Chocolate Tarantula and Octopus
Gosh! Easter’s on its way! April Valley must really be hopping right now. Well you know, in Spring the Easter Bunny never sleeps. There are tulips that need tending and baskets that need mending and a million other things. But don’t worry guys. Peter Cottontail’s the right bunny for the job and he’s got everything covered. He won’t let us down. Sure he made one little mistake and ruined Easter, but that’s all in the past. You know the story, right? Seymour S. Sassafras first told/showed it to me a long time ago and it’s been one of my favorites ever since.
Colonel Wellington B. Bunny decides to retire from the position of Chief Easter Bunny and chooses Peter as his successor. However, the kid hating, January “Boom Boom” Irontail (Hee hee. I couldn’t help myself.) wants to be the ruler of April Valley and won’t allow Peter to have the the job. According to the constitution of April Valley, the Chief Easter Bunny shall be the one who delivers the most eggs, so Irontail swoops in and proposes a contest. Peter readily accepts, certain that he’ll win. But instead of getting lots of sleep, the irresponsible bunny decides to stay out late partying the night before Easter. Thanks to that and Irontail sealing the lips of Peter’s alarm clock rooster, Peter sleeps through Easter and loses to Irontail. To make up for his blunder, Peter sets out in Mr. Sassafras’ Yestermorrowbile, piloted by Antoine the caterpillar, to revisit Easter. Unfortunately, Irontail spies Peter and has his spider foul up the wires of the Yestermorrowbile. They pass right over Easter, but there are still plenty more holidays in a year. If Peter wants to give away his eggs, he has to try one (or all) of those.
Now you’d think that since Here Comes Peter Cottontail is all about Easter eggs, I’d just paint some eggs. Well it’s not happening. Maybe someday in the future, but not today. I’ve always enjoyed the egg hunt, but my favorite part of Easter is the chocolate. Works of delicious art like those created by Milkchocolateangelo and Leonardo di Bittersweet. And even though Irontail’s idea of Easter is a lot less…umm cheerful, he still wants the candy sculptors to keep busy. But instead of bunnies and chicks, Irontail wants chocolate tarantulas and octopuses. Ha! I just can’t pass those up! The candy carvers of April Valley start off with big blocks of chocolate to make their art, but I don’t have those. Plus carving isn’t very forgiving because you can’t add back what you’ve taken away. So I’m going to sculpt these guys out of modeling chocolate instead. A wise caterpillar once said, “When you can’t get it all together, improvise.”
Recipe makes one chocolate tarantula and one chocolate octopus.
2 pounds chocolate, finely chopped-Milk, Dark, Whatever (I’m a Semisweet fan myself.)

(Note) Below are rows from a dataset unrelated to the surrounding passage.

(* ===== verification/QrCode.v ===== *)
(** * QR codes for verification

    [client-qrcode]: the bytes of a verification code, written and parsed.  A string is
    the list of its UTF-8 bytes; a [Base64] value is the bytes it stands for.  Drawing
    the code is left to the [qrcode] library, a parameter of [to_qr_code].

    The theorems show that codes are read exactly as they were written. *)

From S2P Require Import Prelude Bytes Cipher SampleCrypto Keys.

Definition HEADER : bytes := [x4d; x41; x54; x52; x49; x58].
Definition VERSION : Z := 2.
Definition MAX_MODE : Z := 2.
Definition MIN_SECRET_LEN : nat := 8.

Inductive DecodingError :=
| BadHeader
| BadUtf8
| BadMode (mode : Z)
| Read
| SharedSecret (length : nat)
| BadVersion (version : Z)
| BadKeys (e : KeyError).

Inductive EncodingError :=
| Qr
| FlowId.

Section qr.
Context `{!Ed25519}.

Record VerificationData := {
  flow_id : bytes;
  first_master_key : VerifyingKey;
  second_master_key : VerifyingKey;
  v_shared_secret : bytes
}.

Record SelfVerificationData := {
  s_transaction_id : bytes;
  s_master_key : VerifyingKey;
  s_device_key : VerifyingKey;
  s_shared_secret : bytes
}.

Record SelfVerificationNoMasterKey := {
  n_transaction_id : bytes;
  n_device_key : VerifyingKey;
  n_master_key : VerifyingKey;
  n_shared_secret : bytes
}.

Inductive QrVerificationData :=
| Verification (v : VerificationData)
| SelfVerification (v : SelfVerificationData)
| NoMasterKey (v : SelfVerificationNoMasterKey).

(** ** Encoding *)

(** [to_bytes] of [utils.rs]; the length of the flow id is converted to [u16]. *)
Definition utils_to_bytes (mode : Z) (flow_id : bytes) (first_key second_key : VerifyingKey) (shared_secret : bytes)
    : outcome EncodingError bytes :=
  let! flow_id_len := if (Z.of_nat (length flow_id) <? 2 ^ 16)%Z then Ret (Z.of_nat (length flow_id)) else Throw FlowId in
  Ret (HEADER ++ [byte_of VERSION] ++ [byte_of mode] ++ to_be_bytes 2 flow_id_len ++ flow_id
         ++ key_bytes first_key ++ key_bytes second_key ++ shared_secret).

Definition qr_mode (d : QrVerificationData) : Z :=
  match d with Verification _ => 0 | SelfVerification _ => 1 | NoMasterKey _ => 2 end.

Definition qr_flow_id (d : QrVerificationData) : bytes :=
  match d with
  | Verification v => flow_id v
  | SelfVerification v => s_transaction_id v
  | NoMasterKey v => n_transaction_id v
  end.

Definition first_key (d : QrVerificationData) : VerifyingKey :=
  match d with
  | Verification v => first_master_key v
  | SelfVerification v => s_master_key v
  | NoMasterKey v => n_device_key v
  end.

Definition second_key (d : QrVerificationData) : VerifyingKey :=
  match d with
  | Verification v => second_master_key v
  | SelfVerification v => s_device_key v
  | NoMasterKey v => n_master_key v
  end.

Definition secret (d : QrVerificationData) : bytes :=
  match d with
  | Verification v => v_shared_secret v
  | SelfVerification v => s_shared_secret v
  | NoMasterKey v => n_shared_secret v
  end.

Definition qr_to_bytes (d : QrVerificationData) : outcome EncodingError bytes :=
  match d with
  | Verification v => utils_to_bytes 0 (flow_id v) (first_master_key v) (second_master_key v) (v_shared_secret v)
  | SelfVerification v => utils_to_bytes 1 (s_transaction_id v) (s_master_key v) (s_device_key v) (s_shared_secret v)
  | NoMasterKey v => utils_to_bytes 2 (n_transaction_id v) (n_device_key v) (n_master_key v) (n_shared_secret v)
  end.

Definition to_qr_code {QrCode} (draw : bytes → option QrCode) (d : QrVerificationData) : outcome EncodingError QrCode :=
  let! data := qr_to_bytes d in
  or_throw (draw data) Qr.

(** ** Decoding *)

(** [Cursor::read_exact] *)
Definition read_exact (n : nat) (cursor : bytes) : outcome DecodingError (bytes * bytes) :=
  if n <=? length cursor then Ret (take n cursor, drop n cursor) else Throw Read.

Definition read_uint (n : nat) (cursor : bytes) : outcome DecodingError (Z * bytes) :=
  let! (bs, cursor) := read_exact n cursor in
  Ret (u_from_be_bytes bs, cursor).

Definition of_key {A} (o : outcome KeyError A) : outcome DecodingError A :=
  match o with Ret a => Ret a | Throw e => Throw (BadKeys e) | Panic => Panic | OutOfFuel => OutOfFuel end.

Definition qr_new (mode : Z) (id : bytes) (first_key second_key : VerifyingKey) (secret : bytes)
    : outcome DecodingError QrVerificationData :=
  if negb (utf8_valid id) then Throw BadUtf8
  else if (mode =? 0)%Z then Ret (Verification (Build_VerificationData id first_key second_key secret))
  else if (mode =? 1)%Z then Ret (SelfVerification (Build_SelfVerificationData id first_key second_key secret))
  else if (mode =? 2)%Z then Ret (NoMasterKey (Build_SelfVerificationNoMasterKey id first_key second_key secret))
  else Throw (BadMode mode).

Definition decode_bytes (decoded : bytes) : outcome DecodingError QrVerificationData :=
  let! (header, decoded) := read_exact 6 decoded in
  let! (version, decoded) := read_uint 1 decoded in
  let! (mode, decoded) := read_uint 1 decoded in
  if bool_decide (header ≠ HEADER) then Throw BadHeader
  else if negb (version =? VERSION)%Z then Throw (BadVersion version)
  else if (MAX_MODE <? mode)%Z then Throw (BadMode mode)
  else
    let! (flow_id_len, decoded) := read_uint 2 decoded in
    let! (flow_id, decoded) := read_exact (Z.to_nat flow_id_len) decoded in
    let! (first, decoded) := read_exact 32 decoded in
    let! (second, decoded) := read_exact 32 decoded in
    let shared_secret := decoded in
    if length shared_secret <? MIN_SECRET_LEN then Throw (SharedSecret (length shared_secret))
    else
      let! first_key := of_key (public_from_slice first) in
      let! second_key := of_key (public_from_slice second) in
      qr_new mode flow_id first_key second_key shared_secret.

End qr.

(** ** QR codes are read as they were written *)

Section codes.
Context `{!Ed25519, !CanonicalKeys}.

(** What a code must have to be read back. *)
Definition readable (d : QrVerificationData) : Prop :=
  utf8_valid (qr_flow_id d) = true ∧ MIN_SECRET_LEN <= length (secret d).

Lemma read_exact_front n (a b : bytes) : length a = n → read_exact n (a ++ b) = Ret (a, b).
Proof.
  intros <-. unfold read_exact. rewrite (proj2 (Nat.leb_le _ _)) by (rewrite length_app; lia).
  by rewrite take_app_length, drop_app_length.
Qed.

Lemma read_exact_inv n (cursor a b : bytes) : read_exact n cursor = Ret (a, b) → cursor = a ++ b ∧ length a = n.
Proof.
  unfold read_exact. destruct (Nat.leb_spec n (length cursor)); [|done]. intros [= <- <-].
  rewrite take_drop, length_take. split; [done|lia].
Qed.

Lemma read_uint_app w z (b : bytes) : (0 <= z < 256 ^ Z.of_nat w)%Z → read_uint w (to_be_bytes w z ++ b) = Ret (z, b).
Proof.
  intros Hz. unfold read_uint. rewrite read_exact_front by apply length_to_be_bytes.
  by rewrite u_from_to_be_bytes, Z.mod_small.
Qed.

Lemma u_from_be_bytes_inj (a : bytes) : ∀ b, length a = length b → u_from_be_bytes a = u_from_be_bytes b → a = b.
Proof.
  induction a as [|x a IH]; intros [|y b] Hl; try done. injection Hl as Hl. rewrite !u_from_be_bytes_cons, Hl.
  pose proof (u_from_be_bytes_bound a) as Ha. pose proof (u_from_be_bytes_bound b) as Hb. rewrite Hl in Ha. intros Hv.
  assert (Hxy : byte_val x = byte_val y) by nia. rewrite Hxy in Hv. f_equal; [by apply byte_val_inj|]. apply IH; [done|lia].
Qed.

Lemma read_uint_inv w (cursor b : bytes) z :
  read_uint w cursor = Ret (z, b) → cursor = to_be_bytes w z ++ b ∧ (0 <= z < 256 ^ Z.of_nat w)%Z.
Proof.
  unfold read_uint. destruct (read_exact w cursor) as [[bs rest]| | |] eqn:Hr; [|done..]. intros [= <- <-].
  apply read_exact_inv in Hr as [-> <-]. pose proof (u_from_be_bytes_bound bs). split; [|done]. f_equal.
  apply u_from_be_bytes_inj; [by rewrite length_to_be_bytes|]. by rewrite u_from_to_be_bytes, Z.mod_small.
Qed.

Lemma byte_as_uint z : [byte_of z] = to_be_bytes 1 z.
Proof. unfold to_be_bytes. by rewrite Z.div_1_r. Qed.

(** The bytes of a code, and how they are read back. *)
Definition layout (mode : Z) (id : bytes) (first second secret : bytes) : bytes :=
  HEADER ++ to_be_bytes 1 VERSION ++ to_be_bytes 1 mode ++ to_be_bytes 2 (Z.of_nat (length id))
    ++ id ++ first ++ second ++ secret.

Lemma utils_to_bytes_layout mode id first second secret :
  utils_to_bytes mode id first second secret =
  if (Z.of_nat (length id) <? 2 ^ 16)%Z then Ret (layout mode id (key_bytes first) (key_bytes second) secret) else Throw FlowId.
Proof. unfold utils_to_bytes, layout. rewrite !byte_as_uint. by destruct (_ <? _)%Z. Qed.

Lemma decode_layout mode id first second secret :
  (0 <= mode <= 2)%Z → (Z.of_nat (length id) < 2 ^ 16)%Z → length first = 32 → length second = 32 →
  decode_bytes (layout mode id first second secret) =
  if length secret <? MIN_SECRET_LEN then Throw (SharedSecret (length secret))
  else
    let! first_key := of_key (public_from_slice first) in
    let! second_key := of_key (public_from_slice second) in
    qr_new mode id first_key second_key secret.
Proof.
  intros Hm Hid Hf Hs. unfold decode_bytes, layout.
  rewrite read_exact_front by done. rewrite !read_uint_app by (unfold VERSION; cbn; lia).
  rewrite bool_decide_eq_false_2 by auto. cbn [negb]. rewrite Z.eqb_refl, (proj2 (Z.ltb_ge _ _)) by (unfold MAX_MODE; lia).
  cbn [negb]. rewrite ?read_uint_app by (cbn; lia). rewrite Nat2Z.id, !read_exact_front by done. done.
Qed.

Lemma decode_inv bs d :
  decode_bytes bs = Ret d →
  ∃ mode id first second secret k1 k2, bs = layout mode id first second secret ∧ (0 <= mode <= 2)%Z ∧
    (Z.of_nat (length id) < 2 ^ 16)%Z ∧ length first = 32 ∧ length second = 32 ∧ MIN_SECRET_LEN <= length secret ∧
    public_from_slice first = Ret k1 ∧ public_from_slice second = Ret k2 ∧ qr_new mode id k1 k2 secret = Ret d.
Proof.
  unfold decode_bytes. destruct (read_exact 6 bs) as [[h r1]| | |] eqn:R1; [|done..].
  destruct (read_uint 1 r1) as [[v r2]| | |] eqn:R2; [|done..]. destruct (read_uint 1 r2) as [[m r3]| | |] eqn:R3; [|done..].
  case_bool_decide as Hh; [done|]. destruct (Z.eqb_spec v VERSION) as [->|]; [|done]. cbn [negb].
  destruct (Z.ltb_spec MAX_MODE m); [done|].
  destruct (read_uint 2 r3) as [[n r4]| | |] eqn:R4; [|done..].
  destruct (read_exact (Z.to_nat n) r4) as [[id r5]| | |] eqn:R5; [|done..].
  destruct (read_exact 32 r5) as [[k1 r6]| | |] eqn:R6; [|done..]. destruct (read_exact 32 r6) as [[k2 r7]| | |] eqn:R7; [|done..].
  destruct (Nat.ltb_spec (length r7) MIN_SECRET_LEN); [done|].
  destruct (public_from_slice k1) as [key1| | |] eqn:Hk1; [|done..]. destruct (public_from_slice k2) as [key2| | |] eqn:Hk2; [|done..].
  cbn [of_key]. intros Hd. subst h.
  apply read_exact_inv in R1 as [-> _], R5 as [-> Hid], R6 as [-> ?], R7 as [-> ?].
  apply read_uint_inv in R2 as [-> _], R3 as [-> Hm], R4 as [-> Hn].
  exists m, id, k1, k2, r7, key1, key2. split_and!; try done; try lia. unfold layout. rewrite Hid, Z2Nat.id by lia. done.
Qed.

Lemma public_from_slice_key (key : VerifyingKey) : public_from_slice (key_bytes key) = Ret key.
Proof. unfold public_from_slice. by rewrite key_from_to_bytes. Qed.

Lemma public_from_slice_inv bs key : length bs = 32 → public_from_slice bs = Ret key → bs = key_bytes key.
Proof.
  intros Hl. unfold public_from_slice. destruct (key_from_bytes bs) eqn:Hk; [|done]. intros [= ->].
  symmetry. by apply key_to_from_bytes.
Qed.

Lemma decode_written mode id k1 k2 secret bs d :
  (0 <= mode <= 2)%Z → utils_to_bytes mode id k1 k2 secret = Ret bs → MIN_SECRET_LEN <= length secret →
  qr_new mode id k1 k2 secret = Ret d → decode_bytes bs = Ret d.
Proof.
  intros Hm Hb Hsec Hd. rewrite utils_to_bytes_layout in Hb. destruct (Z.ltb_spec (Z.of_nat (length id)) (2 ^ 16)); [|done].
  injection Hb as <-. rewrite decode_layout by (done || apply length_key_bytes).
  rewrite (proj2 (Nat.ltb_ge _ _)), !public_from_slice_key by done. exact Hd.
Qed.

(** C14. The bytes of a verification code determine the code and are determined by it:
    bytes are decoded to some data exactly when encoding the data gives these bytes, the
    flow id is valid UTF-8 and the secret has at least eight bytes.  This covers all three
    modes and both orders of keys. *)
Theorem qr_decodes_iff bs d : decode_bytes bs = Ret d ↔ qr_to_bytes d = Ret bs ∧ readable d.
Proof.
  split.
  - intros Hd. apply decode_inv in Hd as (m & id & f & s & sec & k1 & k2 & -> & Hm & Hid & Hf & Hs & Hsec & Hk1 & Hk2 & Hnew).
    apply public_from_slice_inv in Hk1 as ->, Hk2 as ->; [|done..]. unfold qr_new in Hnew.
    destruct (utf8_valid id) eqn:Hu; [|done]. cbn [negb] in Hnew.
    destruct (Z.eqb_spec m 0) as [->|]; [|destruct (Z.eqb_spec m 1) as [->|]; [|destruct (Z.eqb_spec m 2) as [->|]; [|lia]]];
      injection Hnew as <-; (split; [|done]); cbn [qr_to_bytes];
      by rewrite utils_to_bytes_layout, (proj2 (Z.ltb_lt _ _)).
  - intros [Hb [Hu Hsec]]. destruct d as [[]|[]|[]]; cbn [qr_to_bytes qr_flow_id secret] in *;
      eapply decode_written; try exact Hb; try done; unfold qr_new; cbn in *; by rewrite Hu.
Qed.

(** Encoding fails only for a flow id of more than 65535 bytes, and checks nothing
    else: a secret of fewer than eight bytes is encoded, and the bytes are then rejected
    for it. *)
Theorem qr_encoding_cases d :
  match qr_to_bytes d with
  | Ret bs => (Z.of_nat (length (qr_flow_id d)) < 2 ^ 16)%Z ∧
      (length (secret d) < MIN_SECRET_LEN → decode_bytes bs = Throw (SharedSecret (length (secret d))))
  | Throw e => e = FlowId ∧ (2 ^ 16 <= Z.of_nat (length (qr_flow_id d)))%Z
  | _ => False
  end.
Proof.
  assert (qr_to_bytes d = utils_to_bytes (qr_mode d) (qr_flow_id d) (first_key d) (second_key d) (secret d)) as -> by by destruct d.
  rewrite utils_to_bytes_layout. destruct (Z.ltb_spec (Z.of_nat (length (qr_flow_id d))) (2 ^ 16)); [|done].
  split; [done|]. intros Hs. rewrite decode_layout, (proj2 (Nat.ltb_lt _ _)) by (done || apply length_key_bytes || (destruct d; cbn; lia)).
  done.
Qed.

End codes.

Definition sample_code : QrVerificationData (H := sample_keys) :=
  SelfVerification {| s_transaction_id := [x46; x4c; x4f; x57]; s_master_key := sample_key_of [x01];
    s_device_key := sample_key_of [x02]; s_shared_secret := replicate 8 x53 |}.

Definition sample_code_bytes : bytes :=
  [x4d; x41; x54; x52; x49; x58; x02; x01; x00; x04; x46; x4c; x4f; x57]
    ++ fit 32 [x01] ++ fit 32 [x02] ++ replicate 8 x53.

Lemma qr_decodes_iff_witness : decode_bytes sample_code_bytes = Ret sample_code.
Proof.
  apply (qr_decodes_iff (H := sample_keys)). split; [by_vm|]. split; [by_vm|]. apply Nat.leb_le. by_vm.
Defined.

2/3-1 cup light corn syrup (Milk takes closer to 2/3 cup while Dark takes 1 cup)
I prefer to make the modeling chocolate in two smaller batches, but you can make it all at one time. Melt the chocolate in a double boiler or a bowl over a pot of simmering water. At the same time, microwave the corn syrup for a few seconds until it’s warm. Allow the chocolate to cool to 90-91 degrees F., stirring often. Pour the corn syrup into the chocolate and fold it in with a rubber spatula until fully incorporated. Be careful not to overmix! Pour the chocolate out onto a cool countertop. I like to chill a baking sheet in the refrigerator and work my chocolate on that. Cover with plastic wrap and let the chocolate rest until it firms up to a workable consistency. Depending on how hot it is, this can take anywhere from 30 minutes to 3 hours. Unwrap the chocolate and knead until smooth.
Now comes the fun part. Half of the modeling chocolate will be used for the tarantula and the other half for the octopus. For the tarantula, you’ll need to mold a large oblong shape and a large round shape for the body. You’ll also need to roll out 6 legs. Now I’m no artist, so please sculpt as you see fit. I placed the oblong piece on a support. (They were small boxes of jellybeans.) I attached the round piece to the back and placed more support behind it to keep it in place. Then I attached the legs. For added stability, use toothpicks or dry spaghetti noodles to attach the pieces. Let the tarantula sit until firm. For the octopus, you’ll need one oblong/rounded piece for the body and 6 arms. I flipped a short glass upside down and placed the large piece on top. I then attached the arms. Let the octopus sit until firm. Now you can eat them!
Halloween is more of Irontail’s kind of holiday, so my chocolate tarantula and octopus don’t seem too Eastery. I still like them, but I don’t think they’ll catch on. Can you imagine an Easter basket with one of these guys sitting in it? Peter Cottontail’s got jellybeans for Tommy, colored eggs for sister Sue, and a big chocolate tarantula!!! Nope. Not going to work. Oh well. Have a hippity hoppity, Happy Easter Day!